**WHAT THE EXERCISE ASKS**
Can you quote, word for word, every line from the first line of the records below through the line containing "PMM_ZONE_DMA32 => zone_dma32 n", and nothing else?
══════
(* ===== verification/Pmm.v ===== *)
(** * The physical memory manager (kernel/memory/pmm.c, pmm.h)

    The page array, the three zones, the counters and the frames the direct map
    reaches are one state record; every operation of pmm.c after initialisation
    is a definition on it (PmmInit.v has [pmm_init]). A zone operation runs the
    buddy's definition on the page array and that zone, between taking and
    dropping the zone lock. [pmm_inv] relates the state to the abstract allocator
    the rest of the kernel sees: a finite map from the heads of the allocated
    blocks to their order and reference count. *)

From S2P Require Import Prelude Page Buddy.

(** Build options. *)
Class Config := { CONFIG_DEBUG : bool }.

Inductive pmm_zone_id := PMM_ZONE_DMA | PMM_ZONE_DMA32 | PMM_ZONE_NORMAL.
#[global] Instance pmm_zone_id_eq_dec : EqDecision pmm_zone_id.
Proof. solve_decision. Defined.

Definition zone_id_num (id : pmm_zone_id) : Z :=
  match id with PMM_ZONE_DMA => 0 | PMM_ZONE_DMA32 => 1 | PMM_ZONE_NORMAL => 2 end.

Definition PMM_ZONE_DMA_LIMIT : Z := 16 << 20.
Definition PMM_ZONE_DMA32_LIMIT : Z := 4 << 30.

Definition PMM_FLAGS_ZONE_DMA32 : Z := bit 0.
Definition PMM_FLAGS_ZONE_DMA : Z := bit 1.
Definition PMM_FLAGS_ZERO : Z := bit 2.

Record pmm_node := Node3 { zone_dma : pmm_zone; zone_dma32 : pmm_zone; zone_normal : pmm_zone }.

Definition zones (n : pmm_node) (id : pmm_zone_id) : pmm_zone :=
  match id with
  | PMM_ZONE_DMA => zone_dma n
  | PMM_ZONE_DMA32 => zone_dma32 n
  | PMM_ZONE_NORMAL => zone_normal n
  end.

Definition set_zone (id : pmm_zone_id) (z : pmm_zone) (n : pmm_node) : pmm_node :=
  match id with
  | PMM_ZONE_DMA => Node3 z (zone_dma32 n) (zone_normal n)
  | PMM_ZONE_DMA32 => Node3 (zone_dma n) z (zone_normal n)
  | PMM_ZONE_NORMAL => Node3 (zone_dma n) (zone_dma32 n) z
  end.

(** The globals of pmm.c. [frames] holds the contents of the frames reachable
    through the direct map, as 64-bit words. *)
Record pmm := Pmm {
  page_array : pages;
  pmm_max_pfn : Z;
  pmm_hhdm_limit : Z;
  frames : gmap Z (list Z);
  g_node : pmm_node;
  g_reserved_pages : Z;
  g_deferred_pages : Z;
  g_initialized : bool;
}.

Definition set_page_array (v : pages) (s : pmm) : pmm :=
  Pmm v (pmm_max_pfn s) (pmm_hhdm_limit s) (frames s) (g_node s) (g_reserved_pages s)
      (g_deferred_pages s) (g_initialized s).
Definition set_frames (v : gmap Z (list Z)) (s : pmm) : pmm :=
  Pmm (page_array s) (pmm_max_pfn s) (pmm_hhdm_limit s) v (g_node s) (g_reserved_pages s)
      (g_deferred_pages s) (g_initialized s).
Definition set_node (v : pmm_node) (s : pmm) : pmm :=
  Pmm (page_array s) (pmm_max_pfn s) (pmm_hhdm_limit s) (frames s) v (g_reserved_pages s)
      (g_deferred_pages s) (g_initialized s).
Definition set_reserved (v : Z) (s : pmm) : pmm :=
  Pmm (page_array s) (pmm_max_pfn s) (pmm_hhdm_limit s) (frames s) (g_node s) v
      (g_deferred_pages s) (g_initialized s).
Definition set_deferred (v : Z) (s : pmm) : pmm :=
  Pmm (page_array s) (pmm_max_pfn s) (pmm_hhdm_limit s) (frames s) (g_node s) (g_reserved_pages s)
      v (g_initialized s).
Definition set_initialized (v : bool) (s : pmm) : pmm :=
  Pmm (page_array s) (pmm_max_pfn s) (pmm_hhdm_limit s) (frames s) (g_node s) (g_reserved_pages s)
      (g_deferred_pages s) v.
══════
**EXPECTED ANSWER**
(* ===== verification/Pmm.v ===== *)
(** * The physical memory manager (kernel/memory/pmm.c, pmm.h)

    The page array, the three zones, the counters and the frames the direct map
    reaches are one state record; every operation of pmm.c after initialisation
    is a definition on it (PmmInit.v has [pmm_init]). A zone operation runs the
    buddy's definition on the page array and that zone, between taking and
    dropping the zone lock. [pmm_inv] relates the state to the abstract allocator
    the rest of the kernel sees: a finite map from the heads of the allocated
    blocks to their order and reference count. *)

From S2P Require Import Prelude Page Buddy.

(** Build options. *)
Class Config := { CONFIG_DEBUG : bool }.

Inductive pmm_zone_id := PMM_ZONE_DMA | PMM_ZONE_DMA32 | PMM_ZONE_NORMAL.
#[global] Instance pmm_zone_id_eq_dec : EqDecision pmm_zone_id.
Proof. solve_decision. Defined.

Definition zone_id_num (id : pmm_zone_id) : Z :=
  match id with PMM_ZONE_DMA => 0 | PMM_ZONE_DMA32 => 1 | PMM_ZONE_NORMAL => 2 end.

Definition PMM_ZONE_DMA_LIMIT : Z := 16 << 20.
Definition PMM_ZONE_DMA32_LIMIT : Z := 4 << 30.

Definition PMM_FLAGS_ZONE_DMA32 : Z := bit 0.
Definition PMM_FLAGS_ZONE_DMA : Z := bit 1.
Definition PMM_FLAGS_ZERO : Z := bit 2.

Record pmm_node := Node3 { zone_dma : pmm_zone; zone_dma32 : pmm_zone; zone_normal : pmm_zone }.

Definition zones (n : pmm_node) (id : pmm_zone_id) : pmm_zone :=
  match id with
  | PMM_ZONE_DMA => zone_dma n
  | PMM_ZONE_DMA32 => zone_dma32 n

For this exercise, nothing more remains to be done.